Omo-Lamai and colleagues showed in 2025 that limiting endosomal damage sensing reduces LNP-triggered inflammation, suggesting that the physical process of endosomal escape, not just the lipid chemistry, contributes to the adjuvant signal.

The mRNA is not silent

A long-held assumption was that nucleoside modification, replacing uridine with pseudouridine, rendered the mRNA immunologically inert. Karikó and colleagues first showed this in 2005, and the modification is standard in all approved mRNA vaccines. But Castano and colleagues demonstrated in Cell in 2025 that the nucleoside-modified mRNA itself drives type I interferon production through IRF3 and IRF7, and this signaling shapes T follicular helper cell differentiation and B cell responses.
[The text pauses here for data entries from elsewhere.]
Lemma on_throws event callback context id bus :
  on event callback context id bus = None <->
  exists length, getProperty bus event = Inherited length.
Proof.
  unfold on. destruct (getProperty bus event); split;
    try discriminate; eauto; intros [? ?]; discriminate.
Qed.

Lemma off_throws event callback bus :
  off event callback bus = None <->
  exists length, getProperty bus event = Inherited length.
Proof.
  unfold off. destruct (getProperty bus event); split;
    try discriminate; eauto; intros [? ?]; discriminate.
Qed.

(** The listeners of an event after [on]: the new one behind the others. *)
Lemma on_listeners event callback context id bus bus' :
  on event callback context id bus = Some bus' ->
  events bus' !! event
  = Some (default [] (events bus !! event) ++ [mkListener callback context id]) /\
  debugMode bus' = debugMode bus /\
  forall e, e <> event -> events bus' !! e = events bus !! e.
Proof.
  unfold on. destruct (getProperty bus event) as [listeners| |] eqn:Hprop;
    [| discriminate |]; intros [= <-]; simpl.
  - apply getProperty_Own in Hprop. rewrite Hprop, lookup_insert_eq.
    split_and!; auto. intros e He. apply lookup_insert_ne. congruence.
  - apply getProperty_Undefined in Hprop as [-> _]. rewrite lookup_insert_eq.
    split_and!; auto. intros e He. apply lookup_insert_ne. congruence.
Qed.

(** The listeners of an event after [off]: those with another callback. *)
Lemma off_listeners event callback bus bus' :
  off event callback bus = Some bus' ->
  default [] (events bus' !! event)
  = filter (fun l => l_callback l <> callback) (default [] (events bus !! event)) /\
  debugMode bus' = debugMode bus /\
  forall e, e <> event -> events bus' !! e = events bus !! e.
Proof.
  unfold off. destruct (getProperty bus event) as [listeners| |] eqn:Hprop;
    [| discriminate |]; intros [= <-]; simpl.
  - apply getProperty_Own in Hprop. rewrite Hprop. simpl.
    destruct (filter _ listeners) as [|l kept] eqn:Hkept; simpl.
    + rewrite lookup_delete_eq. split_and!; auto.
      intros e He. apply lookup_delete_ne. congruence.
    + rewrite lookup_insert_eq. split_and!; auto.
      intros e He. apply lookup_insert_ne. congruence.
  - apply getProperty_Undefined in Hprop as [-> _]. auto.
Qed.

Section EmitProperties.
Context {Data Err World : Type}.
Variable behaviour : nat -> option nat -> Data -> JS Err (EventBus * World) unit.

(** The guarded call of one listener never ends abruptly, and makes exactly
    one call. *)
Lemma emit_one_listener (event : string) (data : Data) (listener : Listener)
    (s : BusState (Data := Data) (Err := Err) (World := World)) :
  exists s',
    tryCatch
      (match l_context listener with
       | Some context => callFunction behaviour (l_callback listener) (Some context) data
       | None => callFunction behaviour (l_callback listener) None data
       end)
      (fun error => console (ConsoleError event error)) s
    = Normal tt s' /\
    bs_calls s' = bs_calls s ++ callsFor data [listener].
Proof.
  unfold tryCatch, callFunction, callsFor. simpl.
  destruct (l_context listener) as [context|];
    destruct (behaviour _ _ data (bs_bus s, bs_world s)) as [[] [bus world]|e [bus world]];
    simpl; eexists; split; reflexivity.
Qed.

Lemma emit_forEach (event : string) (data : Data) (listeners : list Listener) :
  forall s : BusState (Data := Data) (Err := Err) (World := World),
  exists s',
    forEach listeners (fun listener =>
      tryCatch
        (match l_context listener with
         | Some context => callFunction behaviour (l_callback listener) (Some context) data
         | None => callFunction behaviour (l_callback listener) None data
         end)
        (fun error => console (ConsoleError event error))) s
    = Normal tt s' /\
    bs_calls s' = bs_calls s ++ callsFor data listeners.
Proof.
  induction listeners as [|listener rest IH]; intros s; simpl.
  - exists s. split; [reflexivity|]. unfold callsFor. simpl. rewrite app_nil_r. reflexivity.
  - unfold js_bind at 1.
    destruct (emit_one_listener event data listener s) as (s1 & -> & Hcalls1).
    destruct (IH s1) as (s' & -> & Hcalls).
    exists s'. split; [reflexivity|].
    rewrite Hcalls, Hcalls1. unfold callsFor. simpl. rewrite <- app_assoc. reflexivity.
Qed.

(** [emit] as its parts: the log in debug mode, then nothing, the
    [TypeError] of the spread, or the loop over the listeners. *)
Lemma emit_unfold (event : string) (data : Data)
    (s : BusState (Data := Data) (Err := Err) (World := World)) :
  let s0 := if debugMode (bs_bus s)
            then mkBusState (bs_bus s) (bs_world s)
                   (bs_console s ++ [ConsoleLog event data]) (bs_calls s)
            else s in
  emit behaviour event data s
  = match getProperty (bs_bus s) event with
    | Undefined => Normal tt s0
    | Inherited _ => Thrown NotIterable s0
    | Own listeners =>
        js_lift ListenerError (forEach listeners (callListener behaviour event data)) s0
    end.
Proof.
  unfold emit, js_bind, readBus, callListener. simpl.
  destruct (debugMode (bs_bus s)); simpl;
    destruct (getProperty (bs_bus s) event); reflexivity.
Qed.

End EmitProperties.

Example emit_sample :
  match emit sampleBehaviour "e" 42%nat (mkBusState sampleBus 0%nat [] []) with
  | Normal _ s' =>
      Some (map call_callback (bs_calls s'), map call_this (bs_calls s'),
            bs_world s', bs_console s',
            map l_callback (default [] (events (bs_bus s') !! "e")))
  | Thrown _ _ => None
  end
  = Some ([1; 2; 3]%nat, [None; Some 9%nat; None], 42%nat,
          [ConsoleError "e" "boom"], [1; 2]%nat).
Proof. vm_compute. reflexivity. Qed.

(** On a name inherited from [Object.prototype]: [on], [off] and [emit]
    throw, and [listenerCount] reports the [length] of a function. *)
Example inherited_event_names :
  on "constructor" 1 None "id" (newEventBus false) = None /\
  off "valueOf" 1 (newEventBus false) = None /\
  emit sampleBehaviour "toString" 42%nat (mkBusState sampleBus 0%nat [] [])
  = Thrown NotIterable (mkBusState sampleBus 0%nat [] []) /\
  listenerCount "constructor" (newEventBus false) = Some 1%nat /\
  eventNames (newEventBus false) = ∅.
Proof. split_and!; reflexivity. Qed.

(* ===================================================================== *)
(** * Properties of MazeUtils *)
(* ===================================================================== *)

Lemma randomIndex_range (r : Q) (n : Z) :
  (0 <= r)%Q -> (r < 1)%Q -> 0 < n -> 0 <= randomIndex r n < n.
Proof.
  intros H0 H1 Hn. unfold randomIndex.
  assert (0 < inject_Z n)%Q as Hq
    by (change (inject_Z 0 < inject_Z n)%Q; rewrite <- Zlt_Qlt; exact Hn).
  split.
  - rewrite <- (Qfloor_Z 0). apply Qfloor_resp_le. change (inject_Z 0) with 0%Q. nra.
  - rewrite Zlt_Qlt. eapply Qle_lt_trans; [apply Qfloor_le|]. nra.
Qed.

(** X1.  For integers [min <= max] and a draw in [0, 1), [randomInt]
    returns an integer between [min] and [max], both included. *)
Theorem randomInt_range (r : Q) (min max : Z) :
  (0 <= r)%Q -> (r < 1)%Q -> min <= max ->
  min <= randomInt r min max <= max.
Proof.
  intros H0 H1 Hle. unfold randomInt.
  pose proof (randomIndex_range r (max - min + 1) H0 H1 ltac:(lia)) as H.
  unfold randomIndex in H. lia.
Qed.

Lemma randomInt_range_witness : 3 <= randomInt (7 # 10) 3 6 <= 6.
Proof. apply randomInt_range; [discriminate | reflexivity | lia]. Defined.

Lemma swapAt_Permutation {A : Type} (array array' : list A) (i j : nat) :
  swapAt array i j = Some array' -> array' ≡ₚ array.
Proof.
  unfold swapAt. intros Hswap.
  destruct (array !! i) as [ai|] eqn:Hi; simpl in Hswap; [|discriminate].
  destruct (array !! j) as [aj|] eqn:Hj; simpl in Hswap; [|discriminate].
  injection Hswap as <-.
  pose proof (lookup_lt_Some _ _ _ Hi) as Hil.
  pose proof (lookup_lt_Some _ _ _ Hj) as Hjl.
  apply Permutation_inj. split; [rewrite !length_insert; reflexivity|].
  exists (fun k => if decide (k = j) then i else if decide (k = i) then j else k).
  split.
  - intros k1 k2. repeat case_decide; intros; subst; congruence.
  - intros k. rewrite !list_lookup_insert, !length_insert.
    repeat case_decide; subst; try congruence; try lia;
      match goal with H : ~ (_ /\ _) |- _ => exfalso; apply H; split; [congruence | lia] end.
Qed.

Lemma swapAt_is_Some {A : Type} (array : list A) (i j : nat) :
  (i < length array)%nat -> (j < length array)%nat -> is_Some (swapAt array i j).
Proof.
  intros Hi Hj. unfold swapAt.
  destruct (lookup_lt_is_Some_2 _ _ Hi) as [ai ->].
  destruct (lookup_lt_is_Some_2 _ _ Hj) as [aj ->]. simpl. eauto.
Qed.

(** Every swap of [shuffleArray] is between two positions of the array. *)
Lemma shuffleArray_swaps {A : Type} (rnd : nat -> Q) (i : nat) :
  (forall k, (0 <= rnd k)%Q /\ (rnd k < 1)%Q) ->
  forall k (array : list A), (i < length array)%nat \/ i = 0%nat ->
  exists array', shuffleLoop rnd k i array = Some array' /\ array' ≡ₚ array.
Proof.
  intros Hrnd. induction i as [|i IH]; intros k array Hi; simpl.
  - exists array. split; reflexivity.
  - destruct Hi as [Hi|Hi]; [|discriminate].
    destruct (Hrnd k) as [H0 H1].
    pose proof (randomIndex_range (rnd k) (Z.of_nat (S i) + 1) H0 H1 ltac:(lia)) as Hj.
    destruct (swapAt_is_Some array (S i)
                (Z.to_nat (randomIndex (rnd k) (Z.of_nat (S i) + 1)))) as [array1 Hswap];
      [lia | lia |].
    rewrite Hswap. simpl.
    pose proof (swapAt_Permutation _ _ _ _ Hswap) as Hperm.
    destruct (IH (S k) array1) as (array' & Hloop & Hperm').
    { left. rewrite (Permutation_length Hperm). lia. }
    exists array'. split; [exact Hloop|]. etransitivity; eassumption.
Qed.
(** X21: which sessions tell the model what was said first.  A session
    without a purpose and without pre-generated content speaks the default
    greeting, and its first request posts the default system prompt with no
    word of that greeting.  A session created for a purpose posts, with the
    first request, its system prompt extended by the greeting it spoke,
    provided the greeting is not empty. *)
Theorem only_a_call_with_a_purpose_recalls_its_greeting :
  forall (app : LLMSetup.AppState) (purpose : option PyStr.str)
         (prompt_reply greeting_reply : LLMSetup.reply)
         (user_input : PyStr.str),
    let chosen :=
      LLMSetup.choose_llm app purpose prompt_reply greeting_reply in
    let rq := snd (LLM.request_phase user_input (fst chosen)) in
    (LLMSetup.pre_generated_greeting app = None ->
     (purpose = None \/ purpose = Some []) ->
     snd chosen = LLMSetup.default_greeting
     /\ LLM.req_system_text rq = LLMSetup.DEFAULT_SYSTEM_PROMPT)
    /\ ((exists c p, purpose = Some (c :: p)) ->
        PyStr.truthy (snd chosen) = true ->
        LLM.req_system_text rq
        = LLM.greeting_context (LLM.system_prompt (fst chosen))
                               (snd chosen)).
Proof.
  intros app purpose pr gr ui. cbv zeta. split.
  - intros Hpre Hpurpose. unfold LLMSetup.choose_llm. rewrite Hpre.
    destruct Hpurpose as [-> | ->]; split; reflexivity.
  - intros (c & p & ->) Hg. revert Hg. unfold LLMSetup.choose_llm.
    destruct (LLMSetup.pre_generated_greeting app) as [[|g0 g]|];
      try destruct (LLMSetup.pre_generated_system_prompt app)
        as [[|d q]|];
      unfold LLMSetup.initialize_for_call; cbn [fst snd];
      try reflexivity;
      destruct (LLMSetup.generate_greeting (c :: p) gr) as [|g1 g'];
      try discriminate; reflexivity.
Qed.

Lemma only_a_call_with_a_purpose_recalls_its_greeting_witness :
  let app := LLMSetup.pre_generate [] None true None None in
  let chosen := LLMSetup.choose_llm app (Some (LLMSetup.call_purpose app))
                                    None None in
  snd chosen = LLMSetup.default_greeting
  /\ LLM.req_system_text
       (snd (LLM.request_phase (PyStr.lit "Hello?") (fst chosen)))
     = LLMSetup.DEFAULT_SYSTEM_PROMPT.
Proof.
  intros app chosen.
  apply (proj1 (only_a_call_with_a_purpose_recalls_its_greeting
                  app (Some (LLMSetup.call_purpose app)) None None
                  (PyStr.lit "Hello?"))).
  - reflexivity.
  - right. reflexivity.
Defined.
Definition client_ContainerInspect (id : string) : M cl (ContainerJSON + error) :=
  fun w => let (d, r) := ContainerInspect cl id (dk w) in (called w d (CInspect id), Done r).

Definition client_ContainerCreate (config : Config) (hostConfig : HostConfig)
    (networkingConfig : NetworkingConfig) (name : string)
  : M cl (ContainerCreateCreatedBody + error) :=
  fun w =>
    let (d, r) := ContainerCreate cl config hostConfig networkingConfig name (dk w) in
    (called w d (CCreate config hostConfig networkingConfig name), Done r).

Definition client_ContainerStart (id : string) : M cl (option error) :=
  fun w => let (d, r) := ContainerStart cl id (dk w) in (called w d (CStart id), Done r).

Definition client_ContainerStop (id : string) : M cl (option error) :=
  fun w => let (d, r) := ContainerStop cl id (dk w) in (called w d (CStop id), Done r).

(** [readyCh, _ := client.ContainerWait(...); <-readyCh]: the receive
    returns when the result channel delivers; when the wait fails the error
    goes to the channel that is dropped and the receive never returns. *)
Definition client_ContainerWait_ready (id : string) (condition : WaitCondition)
  : M cl Z :=
  fun w =>
    let (d, r) := ContainerWait cl id condition (dk w) in
    (called w d (CWait id condition),
     match r with
     | WaitOK code => Done code
     | WaitError _ => Blocked
     end).

Definition client_ContainerRemove (id : string) : M cl (option error) :=
  fun w => let (d, r) := ContainerRemove cl id (dk w) in (called w d (CRemove id), Done r).

(** [logrus.WithField(...).Info(...)] and the like. *)
Definition logrus (l : level) (fields : list (string * string)) (msg : string)
  : M cl unit :=
  fun w =>
    (mkWorld (dk w) (trace w) (logs w ++ [mkEntry l fields msg])
             (generator w) (rng_seed w) (rng_pos w) (clock w), Done tt).

(** [for _, x := range xs { f(x) }] for a body that only logs. *)
Fixpoint for_each {A} (xs : list A) (f : A -> M cl unit) : M cl unit :=
  match xs with
  | [] => ret tt
  | x :: rest => f x ;;; for_each rest f
  end.

(** [time.Now().Unix()]. *)
Definition time_Now_Unix : M cl Z := fun w => (w, Done (clock w)).

(** [rand.Seed(seed)]: the global generator restarts from [seed]. *)
Definition rand_Seed (seed : Z) : M cl unit :=
  fun w =>
    (mkWorld (dk w) (trace w) (logs w) (generator w) seed 0%nat (clock w), Done tt).

(** [rand.Intn(n)]: panics when [n <= 0], otherwise reduces the next raw
    value of the generator into [0, n). *)
Definition rand_Intn (n : Z) : M cl Z :=
  fun w =>
    if n <=? 0 then (w, Panic "invalid argument to Intn")
    else (mkWorld (dk w) (trace w) (logs w) (generator w)
                  (rng_seed w) (S (rng_pos w)) (clock w),
          Done (generator w (rng_seed w) (rng_pos w) mod n)).

(** [len(xs)], an [int]. *)
Definition len {A} (xs : list A) : Z := Z.of_nat (List.length xs).

(** [xs[i]]: a run-time panic when [i] is out of range. *)
Definition index {A} (xs : list A) (i : Z) : M cl A :=
  if (i <? 0) || (i >=? len xs) then panic "index out of range"
  else match nth_error xs (Z.to_nat i) with
       | Some x => ret x
       | None => panic "index out of range"
       end.

(** [for i := uint64(0); i < n; i++ { body }] where the body either returns
    from the function with an error ([Some]) or falls through ([None]):
    [iterate k i] runs the [k] iterations that start at [i]. *)
Fixpoint iterate (k : nat) (i : Z) (body : Z -> M cl (option error))
  : M cl (option error) :=
  match k with
  | O => ret None
  | S k' =>
      r <- body i ;;
      match r with
      | Some err => ret (Some err)
      | None => iterate k' (i + 1) body
      end
  end.

Definition for_uint64 (n : Z) (body : Z -> M cl (option error)) : M cl (option error) :=
  iterate (Z.to_nat n) 0 body.

(** One iteration of the loop of [copyContainer] (lines 34-52). *)
Definition copy_once (containerConfig : Config) (hostConfig : HostConfig)
    (networkConfig : NetworkingConfig) : M cl (option error) :=
  r <- client_ContainerCreate containerConfig hostConfig networkConfig "" ;;
  match r with
  | inr err => ret (Some (Errorf_w "could not create container: %w" [] err))
  | inl createdBody =>
      for_each (Warnings createdBody) (fun warning => logrus WarnLevel [] warning) ;;;
      logrus InfoLevel [("container", Created_ID createdBody)] "create container" ;;;
      e <- client_ContainerStart (Created_ID createdBody) ;;
      match e with
      | Some err =>
          ret (Some (Errorf_w "could not start container id %s: %w"
                              [AStr (Created_ID createdBody)] err))
      | None =>
          logrus InfoLevel [("container", Created_ID createdBody)] "start container" ;;;
          ret None
      end
  end.
(** C4: bad-type fallthrough.  A payload whose discriminator value names
    no registry entry, and an instance whose class is in no registry
    entry, make the resolution return [None], and [get_serializer] then
    raises "Bad type."; so does a resolved class whose constructor
    raises a [TypeError]. *)
Theorem bad_type_fallthrough self :
  (∀ items value,
     items !! type_field self = Some value →
     (∀ name, value = VStr name → _declared_types (cls self) !! name = None) →
     get_serializer_class self VNone (Some (VDict items)) = Ok None ∧
     get_serializer self VNone (Some (VDict items)) = Raise BadType)
  ∧ (∀ inst data,
       inst ≠ VNone →
       _declared_classes (cls self) !! class_of inst = None →
       get_serializer_class self inst data = Ok None ∧
       get_serializer self inst data = Raise BadType)
  ∧ (∀ inst data serializer,
       get_serializer_class self inst data = Ok (Some serializer) →
       ser_init serializer (sargs self) = Raise TypeError →
       get_serializer self inst data = Raise BadType)
  ∧ BadType = ValidationError "Bad type.".
Proof.
  split; [|split; [|split; [|done]]].
  - intros items value Hvalue Hunknown.
    assert (get_serializer_class self VNone (Some (VDict items)) = Ok None)
      as Hclass.
    { rewrite get_serializer_class_data, Hvalue.
      destruct value; try done. by rewrite Hunknown. }
    split; [done|]. by apply get_serializer_unresolved.
  - intros inst data Hinst Hunknown.
    assert (get_serializer_class self inst data = Ok None) as Hclass.
    { rewrite get_serializer_class_instance by done. by rewrite Hunknown. }
    split; [done|]. by apply get_serializer_unresolved.
  - intros inst data serializer Hclass Hinit.
    rewrite (get_serializer_resolved self _ _ _ Hclass). by rewrite Hinit.
Qed.

Lemma bad_type_fallthrough_witness :
  get_serializer (serializer_of FurnitureSerializer None) VNone
    (Some (VDict {["type" := VStr "lamp"]}))
  = Raise (ValidationError "Bad type.") ∧
  get_serializer (serializer_of FurnitureSerializer None) a_lamp None
  = Raise (ValidationError "Bad type.") ∧
  get_serializer (serializer_of OfficeSerializer None) VNone
    (Some (VDict {["type" := VStr "safe"]}))
  = Raise (ValidationError "Bad type.").
Proof.
  split; [|split].
  - refine (proj2 (proj1 (bad_type_fallthrough
                            (serializer_of FurnitureSerializer None))
                     {["type" := VStr "lamp"]} (VStr "lamp") eq_refl _)).
    intros name [= <-]. by vm_compute.
  - refine (proj2 (proj1 (proj2 (bad_type_fallthrough
                                   (serializer_of FurnitureSerializer None)))
                     a_lamp None _ _)).
    + discriminate.
    + by vm_compute.
  - refine (proj1 (proj2 (proj2 (bad_type_fallthrough
                                   (serializer_of OfficeSerializer None))))
              VNone _ StrictSerializer _ eq_refl).
    by vm_compute.
Defined.

(** C5: registry merge.  A discriminator that the subclass's [Types]
    declares maps, in the merged registry, to the subclass's pair,
    whatever the bases declare; a discriminator that only a parent
    declares keeps the parent's pair. *)
Theorem registry_merge bases attrs name entry :
  (∀ types, Types attrs = Some types → types !! name = Some entry →
            startswith_underscore name = false →
            _declared_types (new_class bases attrs) !! name = Some entry)
  ∧ (∀ (pre : list Base) parent post,
       bases = (pre ++ PolyBase parent :: post)%list →
       _type_fields parent !! name = Some entry →
       declared_locally attrs !! name = None →
       Forall (silent name) post →
       _declared_types (new_class bases attrs) !! name = Some entry).
Proof.
  unfold new_class. simpl. rewrite _get_declared_types_id. split.
  - intros types Htypes Hname Hpublic. apply merged_local.
    apply declared_locally_lookup. eauto.
  - intros pre parent post -> Hparent Hlocal Hpost. by apply merged_parent.
Qed.

Lemma registry_merge_witness :
  _declared_types OfficeSerializer !! "table"
    = Some ("FoldingTable", FoldingTableSerializer) ∧
  _declared_types OfficeSerializer !! "couch" = Some ("Couch", CouchSerializer).
Proof.
  split.
  - exact (proj1 (registry_merge [PolyBase FurnitureSerializer]
                    {| Types := Some OfficeTypes |} "table"
                    ("FoldingTable", FoldingTableSerializer))
             OfficeTypes eq_refl eq_refl eq_refl).
  - refine (proj2 (registry_merge [PolyBase FurnitureSerializer]
                     {| Types := Some OfficeTypes |} "couch"
                     ("Couch", CouchSerializer))
              [] FurnitureSerializer [] eq_refl _ _ _).
    + by vm_compute.
    + by vm_compute.
    + constructor.
Defined.

End PolymorphicSpec.

(** ** Further properties of the field visibility filter *)

Module OptionalFieldsExtra.

Import OptionalFields Examples OptionalFieldsSpec.

Lemma filter_fields_sublist self fields fs :
  filter_fields self fields = Ok fs → fs `sublist_of` fields.
Proof.
  revert fs. induction fields as [|[n f] rest IH]; intros fs Hfs.
  - injection Hfs as <-. constructor.
  - simpl in Hfs.
    destruct (keep_field self n f) as [keep|]; [|done].
    destruct (filter_fields self rest) as [rest'|]; [|done].
    injection Hfs as <-. destruct keep; constructor; by apply IH.
Qed.

Lemma filter_fields_all self fields :
  (∀ name field, (name, field) ∈ fields → keep_field self name field = Ok true) →
  filter_fields self fields = Ok fields.
Proof.
  induction fields as [|[n f] rest IH]; intros Hkeep; simpl; [done|].
  rewrite Hkeep by left. by rewrite IH by (intros; apply Hkeep; by right).
Qed.

(** X1.  The filter only removes: what [get_fields] returns is the declared
    fields with some left out, in declaration order, and field names
    stay unique. *)
Theorem get_fields_sublist self fs :
  get_fields self = Ok fs →
  fs `sublist_of` declared self ∧
  (List.length fs ≤ List.length (declared self))%nat ∧
  (NoDup (declared self).*1 → NoDup fs.*1).
Proof.
  intros Hfs. apply filter_fields_sublist in Hfs.
  split; [done|]. split; [by apply sublist_length|].
  intros Hnd. eapply sublist_NoDup; [done|]. by apply fmap_sublist.
Qed.

Lemma get_fields_sublist_witness :
  [("username", char_field); ("password", char_field); ("email", char_field)]
    `sublist_of` user_fields.
Proof.
  refine (proj1 (get_fields_sublist override_refuses _ _)). by vm_compute.
Defined.

(** X2.  A serializer whose [Meta] lists none of its declared fields in
    [owner_fields] or [optional_fields] keeps every declared field,
    whatever the request, the instance and the overrides are. *)
Theorem get_fields_unrestricted self m :
  Meta self = Some m →
  (∀ name, name ∈ (declared self).*1 →
           (name ∉ default [] (owner_fields m)) ∧
           (name ∉ default [] (optional_fields m))) →
  get_fields self = Ok (declared self).
Proof.
  intros Hm Hfree. apply filter_fields_all. intros name field Hin.
  destruct (Hfree name) as [Howner Hoptional].
  { apply list_elem_of_fmap. by exists (name, field). }
  unfold keep_field. rewrite allow_field_unlisted.
  - by eapply show_field_not_optional.
  - unfold owner_fields_or_empty. by rewrite Hm.
Qed.

Lemma get_fields_unrestricted_witness :
  get_fields unrestricted_read = Ok user_fields.
Proof.
  refine (get_fields_unrestricted unrestricted_read _ eq_refl _).
  intros name Hin. simpl in Hin.
  repeat (apply elem_of_cons in Hin as [->|Hin]);
    [..|by apply elem_of_nil in Hin];
    split; intros Hbad; repeat (apply elem_of_cons in Hbad as [[=]|Hbad]);
    by apply elem_of_nil in Hbad.
Defined.

(** X3.  A serializer class without an inner [Meta]: with no bound instance
    every declared field is kept; with a bound instance [show_field]
    reads [self.Meta] and [get_fields] raises [AttributeError] as soon
    as there is a field to look at. *)
Theorem get_fields_without_meta self :
  Meta self = None →
  (truthy (instance self) = false → get_fields self = Ok (declared self)) ∧
  (truthy (instance self) = true → declared self ≠ [] →
   get_fields self = Raise AttributeError).
Proof.
  intros Hmeta.
  assert (∀ name field, allow_field self name field = Ok true) as Hallow.
  { intros. apply allow_field_unlisted. rewrite Hmeta. by intros ?%elem_of_nil. }
  split.
  - intros Hunbound. apply filter_fields_all. intros name field _.
    unfold keep_field. rewrite Hallow. by apply show_field_unbound.
  - intros Hbound Hfields. unfold get_fields.
    destruct (declared self) as [|[n f] rest]; [done|]. simpl.
    unfold keep_field. rewrite Hallow. simpl.
    unfold show_field. by rewrite Hbound, Hmeta.
Qed.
Type I interferon signaling is also critical for CD8⁺ T cell priming, as Li and colleagues showed in Nature Immunology in 2022 for BNT162b2. The balance is delicate: too little interferon, and T cell responses are weak; too much, and reactogenicity rises.

Anti-PEG antibodies

A growing concern is pre-existing and vaccine-induced antibodies against polyethylene glycol, a component of the LNP surface. Ju and colleagues (2022) showed that anti-PEG antibodies are boosted by SARS-CoV-2 mRNA vaccines. Carreno and colleagues (2022) found that Moderna’s mRNA-1273 induced anti-PEG antibodies while Pfizer-BioNTech’s BNT162b2 did not, possibly due to differences in PEG-lipid composition. Kozma and colleagues (2023) linked anti-PEG antibodies to allergic reactions, including anaphylaxis. Recent work from Pardi’s own lab (Vadovics et al., Nature Nanotechnology, 2025) shows that the PEG-lipid ratio and phospholipid composition can be tuned to modulate this response.

Three open questions

The review identifies three major knowledge gaps. First, the complete set of pattern recognition receptors that sense the mRNA-LNP vaccine, at the cellular and intracellular levels, remains unknown. Second, the specific cellular and molecular signals that are non-redundant for eliciting protective adaptive immune responses are not fully defined. Third, it is unclear whether reactogenicity (fever, fatigue, injection-site pain) and immunogenicity can be uncoupled, whether the side effects are an inevitable byproduct of the mechanism or a design flaw that can be engineered away.

Other open questions include the durability of germinal center and memory B cell responses across different LNP formulations, whether repeated dosing loses efficacy through anti-vector immunity, and the role of a newly appreciated mechanism called cross-dressing, acquisition of peptide-MHC-I complexes by dendritic cells from non-hematopoietic cells, in CD8⁺ T cell priming (Murphy et al., Nature, 2026).

Why it matters

The first-generation mRNA vaccines were developed emergently against a virus for which any immune response was better than none. The next generation must be designed for pathogens that have evolved sophisticated immune evasion, HIV, tuberculosis, malaria, a universal influenza vaccine. Building those vaccines will require knowing, not guessing, which immunological levers to pull.

Locci and Pardi have catalogued the levers. The question is which ones to pull, and in what order.

Disclosure: N. Pardi is named on patents for nucleoside-modified mRNA-LNP vaccines and has served on advisory boards for Sanofi Pasteur, Pfizer, AldexChem, and BioNet.